Interim-Manager, und mit ihnen auch Interim-CFOs, haben oft noch mit dem Vorurteil zu kämpfen, sie seien bloß Gescheiterte ohne Festanstellung. Doch dieses Bild hat sich gewandelt. „Der Interim-Manager ist heute ein professionelles Berufsbild“, sagt Rainer Nagel, Managing Partner bei der auf Interim-Management spezialisierten Beratungsgesellschaft Atreus.
Das Berufsbild des Interim-Managers wird offenbar immer attraktiver. Allein bei Atreus bewerben sich laut Nagel jedes Jahr etwa 2000 Kandidaten, davon werden etwa 400 zum Gespräch eingeladen. Die Spannbreite reiche vom ehemaligen DAX-Vorstand bis zum Buchhalter.

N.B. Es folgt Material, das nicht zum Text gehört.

(** An arm never disappears for a mesh's sake.  Loading fails only when the library cannot read
    the file as a triangle mesh; otherwise it returns a simplified mesh, from the cache with
    well-shaped arrays or freshly repaired with faces, finite vertices and bounds within 3 % of the
    original, or the original.  The cache gains at most the repaired mesh, under this file's key. *)
Lemma load_mesh_total load shapes written key dec c : let r := load_mesh load shapes written key dec c in
  match load (1 <? Z.max 1 dec) with
  | Ok (Some m) => exists x, r.2 = Returned x /\
      (x = m \/ read_simplified_cache key c = Some x \/
       (0 < faces x)%nat /\ vertices_finite x = true /\
         allclose (fdec 3 100) (fdec 1 (10 ^ 6)) (extents x) (extents m) = true)
  | _ => r.2 = Raised ValueError \/ (exists e, load (1 <? Z.max 1 dec) = Raise e /\ r.2 = Raised e) \/
      exists x, read_simplified_cache key c = Some x /\ r.2 = Returned x
  end /\ (forall k, k <> key -> r.1 !! k = c !! k).
Proof.
  cbv zeta. unfold load_mesh. destruct (if 1 <? _ then read_simplified_cache key c else None) as [x|] eqn:Ec.
  { assert (read_simplified_cache key c = Some x) as Hx by (by destruct (1 <? _)). split; [|done].
    destruct (load _) as [[m|]|e]; [exists x; by auto|right; right; by eauto|right; right; by eauto]. }
  destruct (load _) as [[m|]|e] eqn:El; [|split; [by left|done]|split; [right; left; by eauto|done]].
  destruct (_ && _); [|split; [by eauto|done]].
  destruct (repair_for_viewer m) as [r|] eqn:Er; [|split; [by eauto|done]]. split.
  - exists r. split; [done|]. right; right. by apply repair_bounds.
  - intros k Hk. cbn. unfold write_simplified_cache. destruct written; [|done]. by rewrite lookup_insert_ne.
Qed.
End meshes.
Lemma stored_names key names features : stores_names key names features ->
  feature_names str_of (dget key features) = Ok names.
Proof.
  intros (o & Ho & Hne & Hn). unfold feature_names. rewrite Ho. destruct o as [|x o]; [done|].
  change (py_or (default jnull (Some (Obj (x :: o)))) (Obj [])) with (Obj (x :: o)).
  unfold jget. rewrite Hn. cbn [default res_bind]. f_equal.
  induction names as [|n names IH]; [done|]. cbn. rewrite Hstr. f_equal.
  clear -Hstr. induction names as [|n names IH]; [done|]. cbn. by rewrite Hstr, IH.
Qed.

(** Values that were packed had the widths of their blocks. *)
Lemma packed_state_fits values ks ds l : length ds = length ks ->
  state_map l = zip ks (imap (fun i d => (0 + nsum (take i ds), 0 + nsum (take i ds) + d)) ds) ->
  forall v, pack_state l values = Ok v -> Forall2 (fun k d => exists v, dget k values = Some v /\ length v = d) ks ds.
Proof.
  intros Hl Hm v H. unfold pack_state in H. apply foldM_each in H. rewrite Forall_lookup in H.
  apply Forall2_same_length_lookup. split; [done|]. intros i k d Hk Hd.
  destruct (H i (k, (0 + nsum (take i ds), 0 + nsum (take i ds) + d))) as (s1 & s2 & Hs).
  { rewrite Hm. apply lookup_zip_with_Some. exists k, (0 + nsum (take i ds), 0 + nsum (take i ds) + d). split_and!; [done|done|].
    rewrite list_lookup_imap, Hd. done. }
  unfold pack_state_step in Hs. cbn [fst snd] in Hs. destruct (dget k values) as [x|]; [|done]. cbn [of_option res_bind] in Hs.
  exists x. split; [done|]. rewrite length_fmap in Hs.
  destruct (length x =? _) eqn:E; [|done]. apply Nat.eqb_eq in E. lia.
Qed.

Lemma packed_action_fits l primary gripper off ss ds v act : tiled l off ss ds ->
  foldM_res (pack_action_step l primary gripper) ss act = Ok v -> Forall2 (block_fits primary) ss ds.
Proof.
  revert off ds act. induction ss as [|s ss IH]; intros off [|d ds] act Ht H; try done.
  destruct Ht as (Hp & _ & _ & Ht). cbn [foldM_res] in H.
  destruct (pack_action_step _ _ _ act s) as [act'|] eqn:E; [|done]. constructor; [|by eapply IH].
  unfold pack_action_step, primary_slice in E. destruct (dget s primary) as [x|] eqn:Ex; [|done]. rewrite Hp in E.
  cbn [of_option res_bind fst snd] in E. rewrite length_fmap in E.
  destruct (length x =? _) eqn:El; [|done]. apply Nat.eqb_eq in El. exists x. split; [done|lia].
Qed.

Lemma action_field_no_dot c f : action_field c = Ok f -> no_dot f = true.
Proof.
  unfold action_field. destruct (dget (kind c) ACTION_PRIMARY) as [x|] eqn:E; [|done]. intros [= <-]. apply dget_In in E.
  repeat (apply elem_of_cons in E as [[= _ ->]|E]; [done|]). by apply elem_of_nil in E.
Qed.

(** The poses of one frame. *)
Lemma frame_poses values ks ds v : Forall2 (fun k d => exists v, dget k values = Some v /\ length v = d) ks ds ->
  Forall dotless ks -> NoDup ks -> v = concat (state_value values <$> ks) ->
  let q_index := state_q_index (concat (zip_with key_names ks ds)) in
  let pose_sides := dkeys (List.filter (fun x => within (length v) x.2) q_index) in
  exists real_q, foldM_res (fun d side =>
      let? idx := of_option KeyError (dget side q_index) in
      let? q := pick v idx in Ok (dset side q d)) pose_sides [] = Ok real_q /\
    forall side, dget side real_q =
      if decide ((side, "q") ∈ ks) then match state_value values (side, "q") with [] => None | q => Some q end else None.
Proof.
  intros Hf Hdot Hnd -> q_index pose_sides. set (v := concat _).
  assert (forall side, if decide ((side, "q") ∈ ks)
    then pick v (q_columns side (concat (zip_with key_names ks ds))) = Ok (state_value values (side, "q"))
    else q_columns side (concat (zip_with key_names ks ds)) = []) as Hq.
  { intros side. pose proof (q_cols_pick values side ks ds Hf Hdot Hnd []) as H. exact H. }
  assert (NoDup (dkeys q_index)) as Hnq by (apply q_index_NoDup, NoDup_nil_2).
  assert (forall side, side ∈ pose_sides <-> (side, "q") ∈ ks /\ state_value values (side, "q") <> []) as Hside.
  { intros side. unfold pose_sides, dkeys. rewrite list_elem_of_fmap. specialize (Hq side). split.
    - intros ([s idx] & -> & [Hin _]%list_elem_of_In%filter_In). cbn [fst] in *.
      apply list_elem_of_In, dget_NoDup in Hin; [|done]. unfold q_index in Hin. rewrite dget_q_index in Hin.
      destruct (decide _); [|by rewrite Hq in Hin]. split; [done|]. intros E. rewrite E in Hq. apply pick_length in Hq.
      by destruct (q_columns _ _).
    - intros [Hin Hne]. rewrite decide_True in Hq by done. pose proof (pick_length _ _ _ Hq) as Hlen.
      assert (q_columns side (concat (zip_with key_names ks ds)) <> []) as Hc.
      { intros E. rewrite E in Hlen. by destruct (state_value _ _). }
      exists (side, q_columns side (concat (zip_with key_names ks ds))). split; [done|].
      apply list_elem_of_In, filter_In. split; [|exact (pick_within _ _ _ Hq Hc)].
      apply list_elem_of_In, dget_In. unfold q_index. rewrite dget_q_index. by destruct (q_columns _ _). }
  edestruct (fill_dict (fun side => let? idx := of_option KeyError (dget side q_index) in pick v idx) pose_sides [])
    as (real_q & Hr & Hget).
  - by apply NoDup_filter_keys.
  - intros side [Hin Hne]%Hside. unfold q_index. rewrite dget_q_index. specialize (Hq side). rewrite decide_True in Hq by done.
    destruct (q_columns _ _) eqn:E; [exfalso; apply Hne; by injection Hq|]. rewrite <-E in *. cbn. rewrite Hq. by eexists.
  - exists real_q. split.
    + rewrite <-Hr. clear. generalize (@nil (string * list f64)). induction pose_sides as [|s l IH]; intros d; [done|].
      cbn [foldM_res]. destruct (dget s q_index); [|done]. cbn [of_option res_bind]. destruct (pick v l0); [|done]. cbn [res_bind]. apply IH.
    + intros side. rewrite Hget. cbn [dget]. specialize (Hq side). destruct (decide (side ∈ pose_sides)) as [Hp|Hp].
      * apply Hside in Hp as [Hin Hne]. destruct (decide ((side, "q") ∈ ks)); [|done]. unfold q_index. rewrite dget_q_index.
        destruct (q_columns _ _) eqn:E; [exfalso; apply Hne; by injection Hq|]. rewrite <-E in *. cbn. rewrite Hq. by destruct (state_value _ _).
      * destruct (decide _) as [Hin|]; [|done]. destruct (state_value _ _) eqn:E; [done|]. exfalso. apply Hp, Hside. by rewrite E.
Qed.

Lemma frame_images (cams : list (string * string)) (it : @item ndimage) : NoDup cams.*1 ->
  Forall (fun nk => is_Some (dget nk.2 (it_images it))) cams ->
  forall d0, exists d, foldM_res (fun d nk =>
    let? im := of_option KeyError (dget nk.2 (it_images it)) in Ok (dset nk.1 (to_hwc_uint8 im) d)) cams d0 = Ok d /\
  (forall nk, nk ∈ cams -> dget nk.1 d = to_hwc_uint8 <$> dget nk.2 (it_images it)) /\ (forall k, k ∉ cams.*1 -> dget k d = dget k d0).
Proof.
  intros Hnd Hall. induction Hall as [|[n k] cams [im Him] _ IH]; intros d0.
  { exists d0. split_and!; [done|by intros ? ?%elem_of_nil|done]. }
  cbn in Hnd. apply list.NoDup_cons in Hnd as [Hn Hnd]. cbn [foldM_res fst snd]. cbn in Him. rewrite Him. cbn [of_option res_bind].
  destruct (IH Hnd (dset n (to_hwc_uint8 im) d0)) as (d & -> & Hin & Hout). exists d. split_and!; [done| |].
  - intros nk [->|H]%elem_of_cons; [|by apply Hin]. cbn. rewrite Hout, Him by done. apply dget_dset_eq.
  - intros k' [Hne Hk]%not_elem_of_cons. rewrite Hout by done. by apply dget_dset_ne.
Qed.

(** How one recorded item comes back. *)
Record replayed (arms : list (string * ArmShape)) (l : DFCStateActionLayout) (cams : list string)
    (values : list ((string * string) * list f64)) (primary : list (string * list f64)) (gripper : list (string * f64))
    (it : @item ndimage) (fr : @frame ndimage) : Prop := {
  rp_time : fm_t fr = it_time it;
  rp_poses : forall side, dget side (fm_real_q fr) =
    if decide ((side, "q") ∈ state_keys (sorted_sides arms) (state_signals l))
    then match state_value values (side, "q") with [] => None | q => Some q end else None;
  rp_action : forall side, side ∈ sides l -> dget side (fm_action fr) =
    Some (f32 <$> default [] (dget side primary), f32 (default f0 (dget side gripper)));
  rp_ghost : forall side, dget side (fm_ghost_q fr) =
    if bool_decide (side ∈ sides l) && bool_decide (dget side (field_map l) = Some "q_d") && dmem side (fm_real_q fr)
    then Some (f32 <$> default [] (dget side primary)) else None;
  rp_images : forall key, key ∈ cams -> dget (camera_label key) (fm_images fr) = to_hwc_uint8 <$> dget key (it_images it);
}.

(** What a row was recorded from. *)
Record recorded_row := RecRow {
  rr_values : list ((string * string) * list f64);
  rr_primary : list (string * list f64);
  rr_gripper : list (string * f64);
}.

Record row_packed (l : DFCStateActionLayout) (cams : list string) (r : recorded_row) (it : @item ndimage) : Prop := {
  rk_state : pack_state l (rr_values r) = Ok (it_state it);
  rk_action : pack_action l (rr_primary r) (rr_gripper r) = Ok (it_action it);
  rk_images : Forall (fun key => is_Some (dget key (it_images it))) cams;
}.

(** The facts about a layout the replay relies on. *)
Lemma layout_columns arms sigs acts l : NoDup (dkeys arms) -> NoDup sigs -> from_arms arms sigs acts = Ok l ->
  exists ds fds, let ks := state_keys (sorted_sides arms) sigs in
    NoDup ks /\ length ds = length ks /\ state_names l = concat (zip_with key_names ks ds) /\
    state_map l = zip ks (imap (fun i d => (0 + nsum (take i ds), 0 + nsum (take i ds) + d)) ds) /\
    state_dim l = nsum ds /\ state_signals l = sigs /\
    NoDup (sides l) /\ action_names l = concat (zip_with side_names (sides l) fds) /\ tiled l 0 (sides l) fds.*2 /\
    Forall2 (fun s fd => dget s (field_map l) = Some fd.1 /\ no_dot fd.1 = true /\
      exists arm, dget s arms = Some arm /\ Channel.action_dim (arm_control arm) = Ok fd.2) (sides l) fds.
Proof.
  intros Hk Hs Hok. assert (state_signals l = sigs) as Hsig by (unfold from_arms in Hok; destruct (existsb _ _); [done|]; by res_simp).
  apply from_arms_ok in Hok as (a & Ha & Hsides & Hnames & Hfm & Hpm & Hgm & Hdim & Hst).
  assert (NoDup (sides l)) as Hnd.
  { rewrite Hsides. apply NoDup_filter_list. by rewrite (sorted_sides_perm arms). }
  assert (NoDup (state_keys (sorted_sides arms) sigs)) as Hnk.
  { apply NoDup_state_keys; [by rewrite (sorted_sides_perm arms)|done]. }
  pose proof (state_names_blocks _ _ _ _ _ _ _ _ Hst) as (ds & Hds & Hsn).
  apply state_fold_blocks in Hst as (ds' & Hds' & Hoff & Hmap); [|done|by intros ? _ ?%elem_of_nil].
  rewrite Hds in Hds'. injection Hds' as <-.
  destruct (action_names_blocks _ _ _ _ Ha Hnd) as (fds & Hfds & Han).
  destruct (action_fold_tiled _ _ _ _ l Ha Hnd Hpm Hgm Hfm Hdim eq_refl) as [_ (ds' & Ht & Hds')].
  assert (ds' = fds.*2) as ->.
  { clear -Hfds Hds'. revert ds' Hds'. induction Hfds as [|s fd ss fds (_ & arm & Harm & _ & Hd) _ IH]; intros ds' H; inversion H; subst; [done|].
    destruct H2 as (arm' & Harm' & Hd'). cbn. f_equal; [congruence|by apply IH]. }
  exists ds, fds. cbv zeta. split_and!; try done.
  - apply mapM_res_Forall2, Forall2_length in Hds. done.
  - rewrite Hnames, Han. done.
  - eapply Forall2_impl; [exact Hfds|]. intros s fd (Hf & arm & Harm & Haf & Had). rewrite Hfm. split_and!; [done|by eapply action_field_no_dot|].
    by exists arm.
Qed.

Section with_layout.
Context (arms : list (string * ArmShape)) (sigs acts : list string) (l : DFCStateActionLayout).
Context (Hkeys : NoDup (dkeys arms)) (Hsigs : NoDup sigs) (Hlay : from_arms arms sigs acts = Ok l).
Context (Hsdots : Forall (fun s => no_dot s = true) (dkeys arms)) (Hgdots : Forall (fun s => no_dot s = true) sigs).
Context (Hwide : forall s arm d, s ∈ sides l -> dget s arms = Some arm -> Channel.action_dim (arm_control arm) = Ok d -> 0 < d).

Lemma keys_dotless : Forall dotless (state_keys (sorted_sides arms) sigs).
Proof.
  apply Forall_forall. intros k (s & Hk & Hs)%list_elem_of_bind. apply list_elem_of_fmap in Hk as (g & -> & Hg).
  rewrite (sorted_sides_perm arms) in Hs. rewrite !Forall_forall in *. split; [by apply Hsdots|by apply Hgdots].
Qed.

Ein weiterer Trend: Immer mehr jüngere Manager zieht es in den Beruf. Einen Grund dafür sieht Nagel in der Enttäuschung der Kandidaten über ihre früheren Unternehmen. Denen attestierten die Bewerber zu wenig Ergebnisorientierung und zu viel persönliche Politik.
Einem Interim-Manager mangelt es an Veränderungen nicht. Doch die Anforderungen sind hoch. „Der Kernunterschied zwischen Interim- und festangestellten Managern ist, dass der Interim-Manager fast ausschließlich für Transformationen eingesetzt wird“, sagt Nagel. Interim-Manager müssen jedoch nicht immer von außen kommen. Ein Beispiel für eine interne Lösung ist Annabella Bassler. Sie hatte im Mai 2012 die CFO-Position bei dem Schweizer Verlagshaus Ringier interimistisch übernommen. Zuvor war sie als Head of Corporate Finance im Unternehmen gewesen. Bassler kam zum Zuge, da ihr Vorgänger Tobias Schulz-Isenbeck Ringier im Rahmen einer großangelegten Reorganisation verlassen hatte.
Interim-CFOs müssen Ärmel hochkrempeln
Transformationen, die Interim-Manager häufig begleiten, reichen vom Unternehmensumbau über die Einführung neuer Systeme oder das Vorantreiben der Internationalisierung bis hin zur Restrukturierung des Unternehmens. Interim-CFOs kommen nach Nagels Erfahrung auch zum Einsatz, wenn beispielsweise die Zusammenarbeit mit den Banken so schwierig wird, dass die Situation zu eskalieren droht.
Die unterschiedlichen Einsatzbereiche zeigen: Ein Interim-CFO ist in der Regel kein Generalist. Die Finanzchefs auf Zeit müssen ihr Handwerkszeug beherrschen und sollten schon häufiger schwierige Situationen in Unternehmen gemeistert haben. „Ein Interim-CFO muss sehr zahlenfirm sein und ein tiefgehendes Verständnis für Finanzprozesse haben“, sagt Nagel. Denn wenn ein Interim-Manager eines nicht hat, dann ist es Zeit für die Einarbeitung in ein neues Unternehmen. Ebenso wichtig wie das Wissen über Systeme, Controlling, Buchhaltung und Projektmanagement sei daher die Persönlichkeit des jeweiligen Managers.
Drei Voraussetzungen sollte ein Interim- CFO in jedem Fall mitbringen. Um im neuen Unternehmen nach einer Einarbeitungszeit von wenigen Tagen loslegen zu können, muss der Interim-CFO die „Ärmel sofort hochkrempeln“, sagt Nagel. Der zweite Punkt sei „Leadership durch Vorbild“. Denn wenn der Interim-CFO von den Mitarbeitern im Unternehmen als Profi für die Situation angesehen werde, falle es leichter, Veränderungen durchzusetzen. Das erfordert neben rein inhaltlicher Arbeit auch ein gewisses Kommunikationstalent. Drittens müssen Interim-CFOs laut Nagel flexibel sein. „Sie dürfen den Menschen nicht alles überstülpen wollen“, sagt der Atreus-Manager.
Doch bei aller Begeisterung für den Beruf des Interim-Managers, streben viele CFOs nach wie vor eine Festanstellung an. Manchmal führt auch der Einsatz als Kurzzeit-CFO zum dauerhaften Vorstandsposten. So ist beispielsweise Annaballa Bassler seit rund eineinhalb Jahren festangestellte Finanzchefin bei Ringier.